(* ===== verification/Insmod.v ===== *)
(** * Insmod: the parallel module loader

    Models [allwinner/common/parallel_insmod/src/parallel_insmod.c]: four threads read the
    names of modules from one file and start [insmod] for each; a line that begins with
    "Height" is a barrier.  A step of a thread is a pthread call, a system call or what lies
    between two of them; the steps of the threads, of the children and of [main] interleave
    freely.  Mutexes are of the default kind.  [pthread_cond_wait] may wake up without a
    signal.  [vfork] returns when the child runs [insmod]; [wait] returns any child that has
    ended, whichever thread started it.

    [fp] is the list of the lines of the file with their ends, as [getline] delivers them,
    and a position.  The buffer [line] is shared, as it is static.  The time and the messages
    are left out, but for the one on a malformed line. *)
From Stdlib Require Import String.
From S2P Require Import Prelude CString.

#[local] Open Scope string_scope.
#[local] Open Scope list_scope.
#[local] Open Scope Z_scope.

(** [getline] over the whole file. *)
Fixpoint lines_of (content : list Z) : list (list Z) :=
  match content with
  | [] => []
  | c :: rest =>
      if c =? 10 then [10] :: lines_of rest
      else match lines_of rest with [] => [[c]] | l :: ls => (c :: l) :: ls end
  end.

(** ** State *)

Definition NUM_THREAD : nat := 4.

(** Where a thread is: [get_module] up to [UnlockLock], then [insmod_thread], and
    [put_module] from [WantPut] on.  The number of the line stands for the module; the
    program keeps its name only. *)
Inductive pc :=
  | NotCreated
  | AtLock | Again | UnlockEof
  | WantMutex | TestCount | CondWait | Rewake | UnlockHeight | NextHeight
  | WantCount (k : nat) | Count (k : nat) | UnlockCount (k : nat) | FormatName (k : nat) | UnlockLock (k : nat) (name : list Z)
  | Fork (k : nat) (name : list Z) | WaitChild
  | WantPut | Put | Signal | UnlockPut
  | Done.

Inductive main_pc := Create (i : nat) | Join (i : nat).

(** What happens outside the program, the last event first. *)
Inductive event := Invalid (k : nat) | Started (k : nat) (name : list Z) | Exited (k : nat) | Reaped (k : nat).

#[global] Instance pc_eq_dec : EqDecision pc.
Proof. solve_decision. Defined.
#[global] Instance event_eq_dec : EqDecision event.
Proof. solve_decision. Defined.

(** [children]: not waited for yet, with whether they have ended.  [status]: what the
    process has ended with. *)
Record state := State {
  pos : nat;
  line : option (list Z);
  cur_height : Z;
  insmoding : Z;
  lock : option nat;
  mutex : option nat;
  threads : list pc;
  children : list (nat * bool);
  main_at : main_pc;
  status : option Z;
  log : list event;
}.

Definition with_pos n l (s : state) := State n l (cur_height s) (insmoding s) (lock s) (mutex s) (threads s) (children s) (main_at s) (status s) (log s).
Definition with_height n (s : state) := State (pos s) (line s) n (insmoding s) (lock s) (mutex s) (threads s) (children s) (main_at s) (status s) (log s).
Definition with_count n (s : state) := State (pos s) (line s) (cur_height s) n (lock s) (mutex s) (threads s) (children s) (main_at s) (status s) (log s).
Definition with_lock o (s : state) := State (pos s) (line s) (cur_height s) (insmoding s) o (mutex s) (threads s) (children s) (main_at s) (status s) (log s).
Definition with_mutex o (s : state) := State (pos s) (line s) (cur_height s) (insmoding s) (lock s) o (threads s) (children s) (main_at s) (status s) (log s).
Definition with_threads l (s : state) := State (pos s) (line s) (cur_height s) (insmoding s) (lock s) (mutex s) l (children s) (main_at s) (status s) (log s).
Definition with_children l (s : state) := State (pos s) (line s) (cur_height s) (insmoding s) (lock s) (mutex s) (threads s) l (main_at s) (status s) (log s).
Definition with_main m (s : state) := State (pos s) (line s) (cur_height s) (insmoding s) (lock s) (mutex s) (threads s) (children s) m (status s) (log s).
Definition with_status o (s : state) := State (pos s) (line s) (cur_height s) (insmoding s) (lock s) (mutex s) (threads s) (children s) (main_at s) o (log s).
Definition with_log e (s : state) := State (pos s) (line s) (cur_height s) (insmoding s) (lock s) (mutex s) (threads s) (children s) (main_at s) (status s) (e :: log s).

Definition goto (t : nat) (p : pc) (s : state) : state := with_threads (<[t := p]> (threads s)) s.

(** A step that cannot be taken, or whose effect the standard leaves open. *)
Inductive res := Next (s : state) | Blocked | Undef.

Definition acquire_lock (t : nat) (p : pc) (s : state) : res :=
  match lock s with None => Next (with_lock (Some t) (goto t p s)) | Some _ => Blocked end.
Definition release_lock (t : nat) (p : pc) (s : state) : res :=
  if bool_decide (lock s = Some t) then Next (with_lock None (goto t p s)) else Undef.
Definition acquire_mutex (t : nat) (p : pc) (s : state) : res :=
  match mutex s with None => Next (with_mutex (Some t) (goto t p s)) | Some _ => Blocked end.
Definition release_mutex (t : nat) (p : pc) (s : state) : res :=
  if bool_decide (mutex s = Some t) then Next (with_mutex None (goto t p s)) else Undef.

Definition is_waiting (p : pc) : bool := match p with CondWait => true | _ => false end.

Section Loader.

Variables (lines : list (list Z)) (module_path : list Z).

(** [strncmp("Height", line, 6) == 0]. *)
Definition is_height (l : list Z) : bool := bool_decide (take 6 l = lit "Height").

(** The characters of a string in a buffer. *)
Definition chars (l : list Z) : list Z := default [] (cstring (l ++ [0])).

Definition malformed (l : list Z) : bool := (1 <? Z.of_nat (List.length (chars l))) && negb (nth 0 l 0 =? 9).

(** [snprintf(name_buf, 1024, "%s/%s", module_path, &line[1])]. *)
Definition module_name (l : list Z) : list Z := take (Z.to_nat 1023) (module_path ++ lit "/" ++ chars (tail l)).

(** ** Steps *)

(** The thread [t]; [c] chooses which waiter a signal wakes, which child [wait] returns and
    whether [vfork] fails. *)
Definition run (t c : nat) (s : state) : res :=
  match threads s !! t with
  | None | Some NotCreated | Some CondWait | Some Done => Blocked
  (* get_module *)
  | Some AtLock => acquire_lock t Again s
  | Some Again =>
      match lines !! pos s with
      | None => Next (goto t UnlockEof (with_pos (pos s) None s))
      | Some l =>
          let k := pos s in
          let s := with_pos (S k) (Some l) s in
          if is_height l then Next (goto t WantMutex s)
          else Next (goto t (WantCount k) (if malformed l then with_log (Invalid k) s else s))
      end
  | Some UnlockEof => release_lock t Done s
  | Some WantMutex => acquire_mutex t TestCount s
  | Some TestCount =>
      if negb (insmoding s =? 0) then release_mutex t CondWait s else Next (goto t UnlockHeight s)
  | Some Rewake => acquire_mutex t TestCount s
  | Some UnlockHeight => release_mutex t NextHeight s
  | Some NextHeight => Next (goto t Again (with_height (s32 (cur_height s + 1)) s))
  | Some (WantCount k) => acquire_mutex t (Count k) s
  | Some (Count k) => Next (goto t (UnlockCount k) (with_count (s32 (insmoding s + 1)) s))
  | Some (UnlockCount k) => release_mutex t (FormatName k) s
  | Some (FormatName k) => match line s with Some l => Next (goto t (UnlockLock k (module_name l)) s) | None => Undef end
  | Some (UnlockLock k name) => release_lock t (Fork k name) s
  (* insmod_thread *)
  | Some (Fork k name) =>
      if (c =? 0)%nat then Next (goto t WaitChild (with_log (Started k name) (with_children (children s ++ [(k, false)]) s)))
      else Next (with_status (Some 1) s)
  | Some WaitChild =>
      match children s with
      | [] => Next (goto t WantPut s)
      | _ =>
          match children s !! c with
          | Some (k, true) => Next (goto t WantPut (with_log (Reaped k) (with_children (delete c (children s)) s)))
          | _ => Blocked
          end
      end
  (* put_module *)
  | Some WantPut => acquire_mutex t Put s
  | Some Put => Next (goto t Signal (if negb (insmoding s =? 0) then with_count (s32 (insmoding s - 1)) s else s))
  | Some Signal =>
      if (insmoding s =? 0) && existsb is_waiting (threads s) then
        match threads s !! c with Some CondWait => Next (goto t UnlockPut (goto c Rewake s)) | _ => Blocked end
      else Next (goto t UnlockPut s)
  | Some UnlockPut => release_mutex t AtLock s
  end.

(** [main]: the threads are created and joined; [ok]: [pthread_create] succeeds. *)
Definition run_main (ok : bool) (s : state) : res :=
  match main_at s with
  | Create i =>
      if (i <? NUM_THREAD)%nat then
        if ok then Next (with_main (Create (S i)) (goto i AtLock s)) else Next (with_status (Some 0) s)
      else Next (with_main (Join 0) s)
  | Join i =>
      if (i <? NUM_THREAD)%nat then
        match threads s !! i with Some Done => Next (with_main (Join (S i)) s) | _ => Blocked end
      else Next (with_status (Some 0) s)
  end.

(** A step of a thread, of [main], the end of a child, a wake-up without a signal. *)
Inductive act := Run (t c : nat) | RunMain (ok : bool) | Exit (i : nat) | Spurious (t : nat).

Definition step (a : act) (s : state) : res :=
  match status s with
  | Some _ => Blocked
  | None =>
      match a with
      | Run t c => run t c s
      | RunMain ok => run_main ok s
      | Exit i =>
          match children s !! i with
          | Some (k, false) => Next (with_log (Exited k) (with_children (<[i := (k, true)]> (children s)) s))
          | _ => Blocked
          end
      | Spurious t => match threads s !! t with Some CondWait => Next (goto t Rewake s) | _ => Blocked end
      end
  end.

(** The start of the threads. *)
Definition start : state := State 0 None 0 0 None None (replicate NUM_THREAD NotCreated) [] (Create 0) None [].

Inductive steps : list act -> state -> state -> Prop :=
  | steps_nil s : steps [] s s
  | steps_cons a acts s s' s'' : step a s = Next s' -> steps acts s' s'' -> steps (a :: acts) s s''.

(** The same as a function. *)
Fixpoint exec (acts : list act) (s : state) : res :=
  match acts with [] => Next s | a :: acts => match step a s with Next s => exec acts s | r => r end end.

(** ** What should happen *)

(** The modules among the first [n] lines; the barriers before a line. *)
Definition modules (n : nat) : list nat := List.filter (fun k => match lines !! k with Some l => negb (is_height l) | None => false end) (seq 0 n).
Definition height (n : nat) : Z := Z.of_nat (List.length (List.filter is_height (take n lines))).

Definition started (l : list event) : list nat := omap (fun e => match e with Started k _ => Some k | _ => None end) l.
Definition exited (l : list event) : list nat := omap (fun e => match e with Exited k => Some k | _ => None end) l.
Definition reaped (l : list event) : list nat := omap (fun e => match e with Reaped k => Some k | _ => None end) l.

End Loader.

(** [main]: the usage line or an error message ends it with 0; else the threads start. *)
Definition main (argc : Z) (file : option (list Z)) : state :=
  if negb (argc =? 3) then with_status (Some 0) start
  else match file with None => with_status (Some 0) start | Some _ => start end.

### Problem statement
Give back exactly the lines above, from the line containing "(Fork k name) s" through the line containing "Some WaitChild =>", with both end lines and nothing more.

### Problem solution
  | Some (UnlockLock k name) => release_lock t (Fork k name) s
  (* insmod_thread *)
  | Some (Fork k name) =>
      if (c =? 0)%nat then Next (goto t WaitChild (with_log (Started k name) (with_children (children s ++ [(k, false)]) s)))
      else Next (with_status (Some 1) s)
  | Some WaitChild =>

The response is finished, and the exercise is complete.